We have to remember that, as a film community, we’re in this together. Those are the times that I do admire people like Ava DuVernay, people who don’t necessarily wait to be invited to your table. They say, “To hell with it—I’m going to build my own table.” I think that is a beautiful thing and a very brave thing to do. I think more people should have that mentality. You can’t just wait for acceptance or an invitation. What are you going to do in the meantime? You can’t wait for someone to value your work or bless it by saying that it’s worthy to be seen. No. Go after it. Do it. Keep doing it. Don’t wait on someone else. Their validation is not what’s important. Do you feel good about the work that you created? Do you believe in it? If you don’t believe in it, no one else is going to. You’re going to have to live with that baby for a long time, and I’ve been living with Mississippi Damned for a very long time.

A lot of people are pushing for greater visibility in terms of race and gender and sexuality in the film industry. What is mainstream cinema to you right now, and how do you think you’d like to approach changing it?

I want to take stories that are on the outside, that people have either silenced or ignored, and give a voice to the disenfranchised. I want to give them a vehicle for their voice to speak. Sometimes, growing up, I was like, “Where’s my story? I don’t see my community or my geographical area on screen.” I personally waited for years for that movie to come out before I realized, “You can be the filmmaker to do that. You can help bring attention to the stories that you think have no visibility. You can be the one to tell those stories.” What I mean by bringing these stories into the mainstream is doing exactly what we’re doing with Mississippi Damned now on Netflix—that’s the mainstream . . . For me, it’s just about taking the silenced voices and putting them into an arena where a vast variety of people can consume that product.
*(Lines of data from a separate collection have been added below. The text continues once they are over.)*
(* ===== verification/TcpThms.v ===== *)
(** The tcp server: admission limits, the accounting of every connection, the
    end of Serve and the absence of deadlock. *)
From S2P Require Import Prelude Interleave Limit Internal Tcp TcpAcct TcpInv.

Local Open Scope Z_scope.

Lemma zsum_lookup_le {A} (f : A → Z) ps (i : nat) x :
  Forall (λ y, 0 <= f y) ps → ps !! i = Some x → f x <= zsum f ps.
Proof.
  intros Hf. revert i. induction Hf as [|y ps Hy Hps IH]; intros [|i] Hi; simplify_eq/=.
  - assert (0 <= zsum f ps); [|lia]. clear IH. induction Hps; simpl; lia.
  - specialize (IH _ Hi). lia.
Qed.

Section thms.
Context (o : Options) (arr0 : list arrival).
Local Abbreviation next := (next o).
Local Abbreviation owes := (owes o).
Local Abbreviation total := (total o).
Local Abbreviation conf := (@conf Sh Local).
Implicit Types (s : Sh) (l : Local) (c : conf).

(** * The invariant *)

Definition closing l : Prop := match at_pc l with VCancel _ | VDone _ => True | _ => False end.

Record tcp_inv c : Prop := {
  i_crash : crashed (shared c) = false;
  i_res R : lawful R → nrm R (res R (shared c)) = nrm R (total R c);
  i_loop : zsum inloop (procs c) = serving_now (shared c);
  i_done : done (shared c) = true → serving (shared c) = true;
  i_stop : zsum stopping (procs c) = stopping_now (shared c);
  i_drained : drained (shared c);
  i_once : once (shared c) = Some true → stopped (shared c) = true;
  i_ln : ln_off (shared c);
  i_shape : Forall (shape o) (procs c);
  i_knows : Forall (knows (shared c)) (procs c);
  i_shut : Forall (shut (shared c)) (procs c);
  i_from : Forall (from o arr0) (procs c);
  i_limits : limits o arr0 (shared c);
  i_idle : waiting (shared c) + zsum hold (procs c) <= zsum idle (procs c);
  i_fin : done (shared c) = true ∨ Exists closing (procs c) → wg (shared c) = 0 }.

Lemma owes_wg_nonneg l : shape o l → 0 <= owes R_wg l.
Proof.
  unfold shape, TcpAcct.owes. intros Hs.
  assert (∀ c : Conn, zsum (wt R_wg) (release o c) = 0) as Hrel
    by (intros c; unfold release; by destruct (hasAdmit o), (slot c)).
  destruct (at_pc l); try (simpl; lia).
  - unfold wkey. destruct (slot c); simpl; lia.
  - rewrite Hrel. simpl. lia.
  - apply (proj1 Hs 0%nat).
  - unfold wconn, worker_ops. rewrite zsum_app, zsum_app, Hrel. simpl. lia.
Qed.

Lemma owes_key_nonneg k l : 0 <= owes (R_key k) l.
Proof.
  assert (∀ ops, 0 <= zsum (wt (R_key k)) ops) as Hops.
  { intros. apply zsum_nonneg. intros []; simpl; try lia. case_bool_decide; lia. }
  unfold TcpAcct.owes. destruct (at_pc l); try (simpl; lia).
  - unfold wkey. destruct (slot c); simpl; [case_bool_decide|]; lia.
  - apply Z.add_nonneg_nonneg; [simpl; lia|apply Hops].
  - apply key_nonneg.
  - apply Hops.
Qed.

Lemma spawned_wg s : owed_spawned o R_wg s = Z.of_nat (length (spawned s)).
Proof.
  unfold owed_spawned. induction (spawned s) as [|c cs IH]; [done|]. simpl. rewrite IH.
  unfold wconn, worker_ops, release. destruct (hasAdmit o), (slot c); simpl; lia.
Qed.

Lemma spawned_key k s : 0 <= owed_spawned o (R_key k) s.
Proof.
  apply zsum_nonneg. intros c. apply zsum_nonneg. intros []; simpl; try lia. case_bool_decide; lia.
Qed.

(** What the invariant says of the goroutine that moves. *)
Lemma mover c (i : nat) l :
  tcp_inv c → procs c !! i = Some l →
  inloop l <= serving_now (shared c) ∧ stopping l <= stopping_now (shared c) ∧
  owes R_wg l <= wg (shared c) ∧ (∀ k, owes (R_key k) l <= res (R_key k) (shared c)).
Proof.
  intros Hi Hl. split_and!.
  - rewrite <- (i_loop _ Hi). eapply zsum_lookup_le; [|done]. apply Forall_true, inloop_nonneg.
  - rewrite <- (i_stop _ Hi). eapply zsum_lookup_le; [|done]. apply Forall_true, stopping_nonneg.
  - pose proof (i_res _ Hi R_wg lawful_wg) as E. simpl in E. rewrite E. unfold TcpAcct.total.
    rewrite spawned_wg. assert (owes R_wg l <= zsum (owes R_wg) (procs c)); [|lia].
    eapply zsum_lookup_le; [|done]. eapply Forall_impl; [apply (i_shape _ Hi)|apply owes_wg_nonneg].
  - intros k. pose proof (i_res _ Hi (R_key k) (lawful_key k)) as E. change (res (R_key k) (shared c) = total (R_key k) c) in E. rewrite E.
    unfold TcpAcct.total. pose proof (spawned_key k (shared c)).
    assert (owes (R_key k) l <= zsum (owes (R_key k)) (procs c)); [|lia].
    eapply zsum_lookup_le; [|done]. apply Forall_true, owes_key_nonneg.
Qed.
(* ===== verification/Udp.v ===== *)
(** Package udp ([src/udp/udp.go]): Listen's options, the readers, Serve,
    Shutdown, Close and the writes of a Conn.

    Readers, Serve and any callers of Shutdown and Close are goroutines over
    shared memory. A socket is the list of what its reads will return; the
    handler is user code that returns. A reader's buffers, counters and calls
    of the handler belong to its goroutine. *)
From S2P Require Import Prelude Interleave Internal Tcp Sys UdpDrops.

Local Open Scope Z_scope.

Definition MaxDatagram : Z := 65000.
Definition maxBatch : Z := 1024.

(** * Listen *)

Record Options := mkOptions { Readers : Z; MaxPacket : Z; Batch : Z; ReusePort : bool }.

(** The receive buffer size, batch, readers and sockets in effect. *)
Record Config := mkConfig { max : Z; batch : Z; readers : Z; nsock : Z }.

(** The checks and defaults at the top of Listen. *)
Definition Listen_config (hasHandler batchSupported : bool) (defaultBatch : Z) (o : Options) : option Config :=
  if negb hasHandler then None
  else if (Readers o <? 0) || (MaxPacket o <? 0) || (Batch o <? 0) then None
  else if MaxDatagram <? MaxPacket o then None
  else if maxBatch <? Batch o then None
  else
    let rs := if Readers o =? 0 then 1 else Readers o in
    let mp := if MaxPacket o =? 0 then MaxDatagram else MaxPacket o in
    let ns := if ReusePort o then rs else 1 in
    let b := if negb batchSupported then 1
             else if (Batch o =? 0) && (ns <? rs) then 1
             else if Batch o =? 0 then defaultBatch
             else Batch o in
    Some (mkConfig mp b rs ns).

(** The loop that binds [n] sockets; [bound i] is whether ListenPacket
    succeeds. On an error the sockets bound so far are closed. *)
Inductive listened := Bound (socks : list nat) | Refused (closed : list nat).
Fixpoint Listen_loop (bound : nat → bool) (n i : nat) (socks : list nat) : listened :=
  match n with
  | O => Bound socks
  | S n' => if bound i then Listen_loop bound n' (S i) (socks ++ [i]) else Refused socks
  end.
Definition Listen (bound : nat → bool) (c : Config) : listened :=
  Listen_loop bound (Z.to_nat (nsock c)) 0 [].

(** * Writes *)

Inductive werr := ErrTooLarge | ErrClosed | ErrNilPacket | ErrWrite (e : Z).
Record sendStats := mkSend { packets : Z; bytes : Z; errors : Z }.

(** What [WriteToUDPAddrPort] does: the bytes sent, or an error. *)
Inductive sent := Sent (n : Z) | SendClosed | SendErr (e : Z).

(** [write]: the socket's counters after it, whether the socket was used, and
    the error. *)
Definition write (st : sendStats) (len : Z) (r : sent) : sendStats * bool * option werr :=
  if MaxDatagram <? len then (st, false, Some ErrTooLarge)
  else
    match r with
    | Sent n => (mkSend (Counter.Inc (packets st)) (u64 (bytes st + u64 n)) (errors st), true, None)
    | SendClosed => (mkSend (packets st) (bytes st) (Counter.Inc (errors st)), true, Some ErrClosed)
    | SendErr e => (mkSend (packets st) (bytes st) (Counter.Inc (errors st)), true, Some (ErrWrite e))
    end.

(** The socket a write uses. *)
Definition WriteTo_sock (c : Config) (to_port : Z) : Z := Z.rem to_port (nsock c).
Definition Reply_sock (c : Config) (reader to_port : Z) : Z :=
  if (reader <? 0) || (readers c <=? reader) then WriteTo_sock c to_port else Z.rem reader (nsock c).

(** * Datagrams *)

(** What a read returns: a datagram with its control data and its sender's
    sockaddr, or an error with its error number, if it has one. *)
Record dgram := mkDgram { payload : list Z; oob : list Z; sa : list Z }.
Inductive rx := Dgram (d : dgram) | RxErr (errno : option Z).

Record Packet := mkPacket { Data : list Z; From : option AddrPort; Reader : nat }.

Record readerStats := mkStats { recvPackets : Z; recvBytes : Z; truncated : Z; recvErrors : Z }.

Section conn.
Context (cfg : Config) (InterfaceByIndex : Z → option string) (classify : option Z → ReadErr).

Definition maxn : nat := Z.to_nat (max cfg).
Definition batchn : nat := Z.to_nat (batch cfg).
Definition nsockn : nat := Z.to_nat (nsock cfg).

(** The bytes the kernel stores of a datagram, and whether it cut it. *)
Definition stored (d : dgram) : list Z := take maxn (payload d).
Definition cut (d : dgram) : bool := bool_decide (maxn < length (payload d))%nat.

(** recvmsg or recvmmsg: datagram [i] goes to [bufs[i]], which is
    [mem[i*max : (i+1)*max]]. *)
Definition store_at (mem : list Z) (i : nat) (d : dgram) : list Z :=
  take (i * maxn) mem ++ stored d ++ drop (i * maxn + length (stored d)) mem.
Fixpoint scatter (mem : list Z) (i : nat) (ds : list dgram) : list Z :=
  match ds with [] => mem | d :: rest => scatter (store_at mem i d) (S i) rest end.
(** [bufs[i][:size]] *)
Definition slot_data (mem : list Z) (i size : nat) : list Z := take size (drop (i * maxn) mem).

(** The leading datagrams of a socket's queue. *)
Fixpoint leading (q : list rx) : list dgram :=
  match q with Dgram d :: rest => d :: leading rest | _ => [] end.

(** * The Conn *)

Record Sh := mkSh {
  queues : list (list rx);              (* what the reads of each socket return *)
  closedUpto : nat;                     (* sockets closed, in order *)
  drops : list dropCounter;
  serving : bool; closed : bool;
  fatal : option (option Z);            (* the first unrecoverable read error *)
  done : bool; closing : bool;          (* channels, true when closed *)
  once : option bool;                   (* closeOnce: Some false while it runs *)
  wg : Z;
  spawned : list nat;                   (* readers started, not yet running *)
  crashed : bool }.

Inductive call := CServe | CShutdown (ends : bool) | CClose | CReader.
Inductive ret := RetServe (e : option (option Z)) | RetRefused | RetShutdown (ctxErr : bool) | RetClose.

Inductive kont := KReader | KReturn (r : ret) | KShutdown (ends : bool).

Inductive pc :=
  | Ready
  | SSpawn (i : nat)                      (* wg.Add(1); go reader i *)
  | SWait                                 (* wg.Wait() *)
  | SFatal                                (* reads c.fatal under the lock *)
  | SDone (e : option (option Z))         (* close(c.done) *)
  | RRead (delay : Z)                     (* the read *)
  | RMsgs (ms : list (nat * dgram))       (* messages of the last read, with their slots *)
  | RObs (p : obs) (m : nat * dgram) (rest : list (nat * dgram))   (* drops.observe *)
  | RCount (m : nat * dgram) (rest : list (nat * dgram))     (* truncated or recvPackets *)
  | RBytes (m : nat * dgram) (rest : list (nat * dgram))     (* recvBytes *)
  | RCall (m : nat * dgram) (rest : list (nat * dgram))      (* the handler *)
  | RFailed (e : option Z) (delay : Z)    (* readFailed *)
  | RWait (delay : Z)                     (* backoff.Wait *)
  | RFatal (e : option Z)                 (* sets c.fatal under the lock *)
  | RDone                                 (* wg.Done() *)
  | COnce (k : kont) | CSet (k : kont) | CChan (k : kont) | CSock (k : kont)   (* Close *)
  | HServing (ends : bool) | HWait (ends : bool).                             (* Shutdown *)

(** A goroutine, with the state a reader's frame holds. *)
Record Local := mkLocal {
  at_pc : pc; todo : list call; rets : list ret;
  rdr : nat; mem : list Z; zones : gmap Z string; st : readerStats;
  calls : list Packet;                    (* calls of the handler *)
  log : list rx }.                        (* what its reads returned *)

Definition goto (l : Local) (p : pc) : Local :=
  mkLocal p (todo l) (rets l) (rdr l) (mem l) (zones l) (st l) (calls l) (log l).
Definition return_ (l : Local) (r : ret) : Local :=
  mkLocal Ready (todo l) (rets l ++ [r]) (rdr l) (mem l) (zones l) (st l) (calls l) (log l).
Definition set_st (l : Local) (x : readerStats) (p : pc) : Local :=
  mkLocal p (todo l) (rets l) (rdr l) (mem l) (zones l) x (calls l) (log l).
Definition resume (l : Local) (k : kont) : Local :=
  match k with
  | KReader => goto l RDone
  | KReturn r => return_ l r
  | KShutdown e => goto l (HServing e)
  end.
(* ===== verification/UdpRead.v ===== *)
(** What the udp readers deliver: the handler gets every datagram that fits,
    whole, in order, with its sender, and the counters count them. *)
From S2P Require Import Prelude Interleave Internal Tcp TcpAcct Sys UdpDrops Udp.

Local Open Scope Z_scope.

Section read.
Context (cfg : Config) (InterfaceByIndex : Z → option string) (classify : option Z → ReadErr).
Local Abbreviation maxn := (maxn cfg).
Local Abbreviation stored := (stored cfg).
Local Abbreviation cut := (cut cfg).
Local Abbreviation slot_data := (slot_data cfg).
Local Abbreviation scatter := (scatter cfg).
Local Abbreviation next := (next cfg InterfaceByIndex classify).
Local Abbreviation sock := (sock cfg).

(** * Buffers *)

Lemma stored_length d : (length (stored d) <= maxn)%nat.
Proof. unfold Udp.stored. rewrite length_take. lia. Qed.

Lemma store_length mem i d :
  (S i * maxn <= length mem)%nat → length (store_at cfg mem i d) = length mem.
Proof.
  intros Hm. pose proof (stored_length d). unfold store_at.
  rewrite !length_app, length_take, length_drop. lia.
Qed.

Lemma store_same mem i d :
  (S i * maxn <= length mem)%nat → slot_data (store_at cfg mem i d) i (length (stored d)) = stored d.
Proof.
  intros Hm. unfold Udp.slot_data, store_at.
  rewrite drop_app_length' by (rewrite length_take; lia). by rewrite take_app_length.
Qed.

Lemma store_below mem i j d n :
  (S i * maxn <= length mem)%nat → (j < i)%nat → (n <= maxn)%nat →
  slot_data (store_at cfg mem i d) j n = slot_data mem j n.
Proof.
  intros Hm Hj Hn. unfold Udp.slot_data, store_at.
  assert (j * maxn + maxn <= i * maxn)%nat by nia.
  rewrite drop_app_le by (rewrite length_take; lia). rewrite take_app_le by (rewrite length_drop, length_take; lia).
  rewrite <- (take_drop (i * maxn) mem) at 2. rewrite drop_app_le by (rewrite length_take; lia).
  rewrite take_app_le by (rewrite length_drop, length_take; lia). done.
Qed.

Lemma scatter_spec ds mem i :
  ((i + length ds) * maxn <= length mem)%nat →
  length (scatter mem i ds) = length mem ∧
  (∀ j n, (j < i)%nat → (n <= maxn)%nat → slot_data (scatter mem i ds) j n = slot_data mem j n) ∧
  (∀ j d, ds !! j = Some d → slot_data (scatter mem i ds) (i + j) (length (stored d)) = stored d).
Proof.
  revert mem i. induction ds as [|d ds IH]; intros mem i Hm; simpl in *; [by split_and!|].
  assert (S i * maxn <= length mem)%nat as Hi by nia.
  destruct (IH (store_at cfg mem i d) (S i)) as (H1 & H2 & H3); [rewrite store_length by done; lia|].
  split_and!.
  - by rewrite H1, store_length.
  - intros j n Hj Hn. rewrite H2, store_below by lia. done.
  - intros [|j] d' Hj; simplify_eq/=.
    + rewrite Nat.add_0_r, H2 by (lia || apply stored_length). by apply store_same.
    + replace (i + S j)%nat with (S i + j)%nat by lia. by apply H3.
Qed.
(** * A run *)

Module DemoConn.
(** Two readers share a socket; datagrams of at most 4 bytes, two per read. *)
Definition cfg : Config := mkConfig 4 2 2 1.
Definition ifs (_ : Z) : option string := None.
Definition from4 : list Z := [2; 0; 31; 144; 10; 0; 0; 1].
Definition from6 : list Z :=
  [10; 0; 0; 53; 0; 0; 0; 0; 0; 0; 0; 0; 0; 0; 0; 0; 0; 0; 255; 255; 10; 0; 0; 1; 0; 0; 0; 0].
Definition qs : list (list rx) :=
  [[Dgram (mkDgram [1; 2] (control_data [] (Some (mkCmsg 1 40 [7; 0; 0; 0]))) from4);
    Dgram (mkDgram [3; 4; 5; 6; 7] [] from4); RxErr (Some 105); Dgram (mkDgram [8] [] from6); RxErr (Some 9)]].
Definition start0 : @conf Sh Local := init cfg qs [[CServe]; [CShutdown false]].
(** The readers run until a fatal error closes the Conn and Serve returns;
    then Shutdown. *)
Definition mid : @conf Sh Local := drive (next cfg ifs ClassifyRead) 20 [0; 2; 3]%nat start0.
Definition last : @conf Sh Local := drive (next cfg ifs ClassifyRead) 100 [0; 2; 3; 1]%nat mid.

Lemma conn_mid_run : rtc (step (next cfg ifs ClassifyRead)) start0 mid.
Proof. apply drive_sound. Qed.
Lemma conn_last_run : rtc (step (next cfg ifs ClassifyRead)) start0 last.
Proof. etrans; [apply conn_mid_run|apply drive_sound]. Qed.

Lemma demo_listening : listening cfg qs.
Proof. split; [done|done|done|]. repeat constructor; simpl; lia. Qed.
End DemoConn.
Your voice is obviously being heard now, with the release of Mississippi Damned, but who are some of the other independent filmmakers people should be paying attention to right now?

There are so many. We should continue to support Ava DuVernay, especially as she’s moving to television now [with Queen Sugar]. Dee Rees, too. These are all the voices that were coming up together on the independent film circuit. I want to see what Cheryl Dunye is doing next. Gina Prince-Bythewood—that woman is the reason I’m even doing films. Without Love & Basketball, I would be in law school. Before I saw her film, I didn’t realize it was possible for a woman to direct a movie, and that’s a shame. I also look up to Julie Dash. I know [these women have] been doing stuff for so long and not getting a chance to really get it out to the mainstream, but to even have a woman directing theatrical films [is an accomplishment]. And so many more are here. We’re moderately moving ahead. We can’t do this by ourselves—we’re moving forward as a huge unit.